# Chateau "Stranieri"



## forker67 (Jun 1, 2014)

I found it at last!, it's taken a lot of time & effort to find it...hours on Google etc, tried a new angle this morning and within 5 minutes it was found  ...so, off we went!, the house is amazing...in a pretty bad way, pretty much everything that can be carried away has been, the spray can gremlins have been in...but it's still a BIG wow & a great way to spend a couple of hours, icing on the cake for me was seeing an otter in the pond


----------



## Onmyown (Jun 1, 2014)

Nice report mate, thanks.


----------



## flyboys90 (Jun 1, 2014)

What a cracking house,the wallpaper is ace thanks for sharing.


----------



## UrbanX (Jun 1, 2014)

Thats amazing!
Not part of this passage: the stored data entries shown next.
#[global, program] Instance bits_pde32 : BitStruct pde32 := {|
  bs_widths := [1; 1; 1; 1; 1; 1; 1; 1; 1; 3; 20];
  bs_values e := [present e; writable e; user_page e; write_through e; cache_disable e;
    accessed e; reserved e; large_page e; global_page e; vmm_info e; pt_base_addr e];
  bs_make vs := mk (nth 0 vs 0) (nth 1 vs 0) (nth 2 vs 0) (nth 3 vs 0) (nth 4 vs 0)
    (nth 5 vs 0) (nth 6 vs 0) (nth 7 vs 0) (nth 8 vs 0) (nth 9 vs 0) (nth 10 vs 0)
|}.
Solve All Obligations with solve_bitstruct.
End Pde32.

(** [struct pde32_4MB]: a page directory entry that maps a 4MB page. *)
Module Pde32_4MB.
Record pde32_4MB := mk {
  present : Z;
  writable : Z;
  user_page : Z;
  write_through : Z;
  cache_disable : Z;
  accessed : Z;
  dirty : Z;
  one : Z;
  global_page : Z;
  vmm_info : Z;
  pat : Z;
  rsvd : Z;
  page_base_addr : Z;
}.

#[global] Instance eta_pde32_4MB : Eta pde32_4MB := fun e => mk (present e) (writable e)
  (user_page e) (write_through e) (cache_disable e) (accessed e) (dirty e) (one e)
  (global_page e) (vmm_info e) (pat e) (rsvd e) (page_base_addr e).

#[global, program] Instance bits_pde32_4MB : BitStruct pde32_4MB := {|
  bs_widths := [1; 1; 1; 1; 1; 1; 1; 1; 1; 3; 1; 9; 10];
  bs_values e := [present e; writable e; user_page e; write_through e; cache_disable e;
    accessed e; dirty e; one e; global_page e; vmm_info e; pat e; rsvd e; page_base_addr e];
  bs_make vs := mk (nth 0 vs 0) (nth 1 vs 0) (nth 2 vs 0) (nth 3 vs 0) (nth 4 vs 0)
    (nth 5 vs 0) (nth 6 vs 0) (nth 7 vs 0) (nth 8 vs 0) (nth 9 vs 0) (nth 10 vs 0)
    (nth 11 vs 0) (nth 12 vs 0)
|}.
Solve All Obligations with solve_bitstruct.
End Pde32_4MB.

(** [struct pte32] *)
Module Pte32.
Record pte32 := mk {
  present : Z;
  writable : Z;
  user_page : Z;
  write_through : Z;
  cache_disable : Z;
  accessed : Z;
  dirty : Z;
  pte_attr : Z;
  global_page : Z;
  vmm_info : Z;
  page_base_addr : Z;
}.

#[global] Instance eta_pte32 : Eta pte32 := fun e => mk (present e) (writable e) (user_page e)
  (write_through e) (cache_disable e) (accessed e) (dirty e) (pte_attr e) (global_page e)
  (vmm_info e) (page_base_addr e).

#[global, program] Instance bits_pte32 : BitStruct pte32 := {|
  bs_widths := [1; 1; 1; 1; 1; 1; 1; 1; 1; 3; 20];
  bs_values e := [present e; writable e; user_page e; write_through e; cache_disable e;
    accessed e; dirty e; pte_attr e; global_page e; vmm_info e; page_base_addr e];
  bs_make vs := mk (nth 0 vs 0) (nth 1 vs 0) (nth 2 vs 0) (nth 3 vs 0) (nth 4 vs 0)
    (nth 5 vs 0) (nth 6 vs 0) (nth 7 vs 0) (nth 8 vs 0) (nth 9 vs 0) (nth 10 vs 0)
|}.
Solve All Obligations with solve_bitstruct.
End Pte32.

(** [struct pml4e64] *)
Module Pml4e64.
Record pml4e64 := mk {
  present : Z;
  writable : Z;
  user_page : Z;
  write_through : Z;
  cache_disable : Z;
  accessed : Z;
  reserved : Z;
  zero : Z;
  vmm_info : Z;
  pdp_base_addr : Z;
  available : Z;
  no_execute : Z;
}.

#[global] Instance eta_pml4e64 : Eta pml4e64 := fun e => mk (present e) (writable e)
  (user_page e) (write_through e) (cache_disable e) (accessed e) (reserved e) (zero e)
  (vmm_info e) (pdp_base_addr e) (available e) (no_execute e).

#[global, program] Instance bits_pml4e64 : BitStruct pml4e64 := {|
  bs_widths := [1; 1; 1; 1; 1; 1; 1; 2; 3; 40; 11; 1];
  bs_values e := [present e; writable e; user_page e; write_through e; cache_disable e;
    accessed e; reserved e; zero e; vmm_info e; pdp_base_addr e; available e; no_execute e];
  bs_make vs := mk (nth 0 vs 0) (nth 1 vs 0) (nth 2 vs 0) (nth 3 vs 0) (nth 4 vs 0)
    (nth 5 vs 0) (nth 6 vs 0) (nth 7 vs 0) (nth 8 vs 0) (nth 9 vs 0) (nth 10 vs 0)
    (nth 11 vs 0)
|}.
Solve All Obligations with solve_bitstruct.
End Pml4e64.

(** [struct pdpe64] *)
Module Pdpe64.
Record pdpe64 := mk {
  present : Z;
  writable : Z;
  user_page : Z;
  write_through : Z;
  cache_disable : Z;
  accessed : Z;
  reserved : Z;
  large_page : Z;
  zero : Z;
  vmm_info : Z;
  pd_base_addr : Z;
  available : Z;
  no_execute : Z;
}.

#[global] Instance eta_pdpe64 : Eta pdpe64 := fun e => mk (present e) (writable e)
  (user_page e) (write_through e) (cache_disable e) (accessed e) (reserved e) (large_page e)
  (zero e) (vmm_info e) (pd_base_addr e) (available e) (no_execute e).

#[global, program] Instance bits_pdpe64 : BitStruct pdpe64 := {|
  bs_widths := [1; 1; 1; 1; 1; 1; 1; 1; 1; 3; 40; 11; 1];
  bs_values e := [present e; writable e; user_page e; write_through e; cache_disable e;
    accessed e; reserved e; large_page e; zero e; vmm_info e; pd_base_addr e; available e;
    no_execute e];
  bs_make vs := mk (nth 0 vs 0) (nth 1 vs 0) (nth 2 vs 0) (nth 3 vs 0) (nth 4 vs 0)
    (nth 5 vs 0) (nth 6 vs 0) (nth 7 vs 0) (nth 8 vs 0) (nth 9 vs 0) (nth 10 vs 0)
    (nth 11 vs 0) (nth 12 vs 0)
|}.
Solve All Obligations with solve_bitstruct.
End Pdpe64.

(** [struct pde64] *)
Module Pde64.
Record pde64 := mk {
  present : Z;
  writable : Z;
  user_page : Z;
  write_through : Z;
  cache_disable : Z;
  accessed : Z;
  reserved : Z;
  large_page : Z;
  reserved2 : Z;
  vmm_info : Z;
  pt_base_addr : Z;
  available : Z;
  no_execute : Z;
}.

#[global] Instance eta_pde64 : Eta pde64 := fun e => mk (present e) (writable e) (user_page e)
  (write_through e) (cache_disable e) (accessed e) (reserved e) (large_page e) (reserved2 e)
  (vmm_info e) (pt_base_addr e) (available e) (no_execute e).

#[global, program] Instance bits_pde64 : BitStruct pde64 := {|
  bs_widths := [1; 1; 1; 1; 1; 1; 1; 1; 1; 3; 40; 11; 1];
  bs_values e := [present e; writable e; user_page e; write_through e; cache_disable e;
    accessed e; reserved e; large_page e; reserved2 e; vmm_info e; pt_base_addr e;
    available e; no_execute e];
  bs_make vs := mk (nth 0 vs 0) (nth 1 vs 0) (nth 2 vs 0) (nth 3 vs 0) (nth 4 vs 0)
    (nth 5 vs 0) (nth 6 vs 0) (nth 7 vs 0) (nth 8 vs 0) (nth 9 vs 0) (nth 10 vs 0)
    (nth 11 vs 0) (nth 12 vs 0)
|}.
Solve All Obligations with solve_bitstruct.
End Pde64.

(** [struct pte64] *)
Module Pte64.
Record pte64 := mk {
  present : Z;
  writable : Z;
  user_page : Z;
  write_through : Z;
  cache_disable : Z;
  accessed : Z;
  dirty : Z;
  pte_attr : Z;
  global_page : Z;
  vmm_info : Z;
  page_base_addr : Z;
  available : Z;
  no_execute : Z;
}.

#[global] Instance eta_pte64 : Eta pte64 := fun e => mk (present e) (writable e) (user_page e)
  (write_through e) (cache_disable e) (accessed e) (dirty e) (pte_attr e) (global_page e)
  (vmm_info e) (page_base_addr e) (available e) (no_execute e).

#[global, program] Instance bits_pte64 : BitStruct pte64 := {|
  bs_widths := [1; 1; 1; 1; 1; 1; 1; 1; 1; 3; 40; 11; 1];
  bs_values e := [present e; writable e; user_page e; write_through e; cache_disable e;
    accessed e; dirty e; pte_attr e; global_page e; vmm_info e; page_base_addr e;
    available e; no_execute e];
  bs_make vs := mk (nth 0 vs 0) (nth 1 vs 0) (nth 2 vs 0) (nth 3 vs 0) (nth 4 vs 0)
    (nth 5 vs 0) (nth 6 vs 0) (nth 7 vs 0) (nth 8 vs 0) (nth 9 vs 0) (nth 10 vs 0)
    (nth 11 vs 0) (nth 12 vs 0)
|}.
Solve All Obligations with solve_bitstruct.
End Pte64.

Module Paging.
Import Pde32 Pde32_4MB Pte32 Pml4e64 Pdpe64 Pde64 Pte64 ShadowMap.

Abbreviation MAX_PTE32_ENTRIES := 1024.
Abbreviation MAX_PDE32_ENTRIES := 1024.
Abbreviation MAX_PTE64_ENTRIES := 512.
Abbreviation MAX_PDE64_ENTRIES := 512.

(** ** Address macros *)

Definition PDE32_INDEX (x : Z) : Z := Z.land (Z.shiftr (u32 x) 22) 0x3ff.
Definition PTE32_INDEX (x : Z) : Z := Z.land (Z.shiftr (u32 x) 12) 0x3ff.

Definition PD32_BASE_ADDR (x : Z) : Z := Z.shiftr (u32 x) 12.
Definition PT32_BASE_ADDR (x : Z) : Z := Z.shiftr (u32 x) 12.
Definition PTE64_BASE_ADDR (x : Z) : Z := Z.shiftr (u64 x) 12.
Thats a proper castle! Never even heard of this!
Shame there's some graff inside, but still one hell of a splore! 
Thanks for sharing


----------



## PageOne (Jun 2, 2014)

How can property like that just be left, it is a crime. Fab photos


----------



## mockingbird (Jun 2, 2014)

Stunning! Really like this lovely job!


----------



## DirtyJigsaw (Jun 2, 2014)

Same, never heard of this either! Loving the last shot. Nice explore that looked


----------



## forker67 (Jun 2, 2014)

Cheers  , it's about 100 or so miles from us, but as soon as we found it online we HAD to go take a look, obviously "Stranieri" isn't the real name hahaha..but it's the one used by Urbex Sessions so I stuck with it , took over 160 pics!!!...need to find more places now!!!!


----------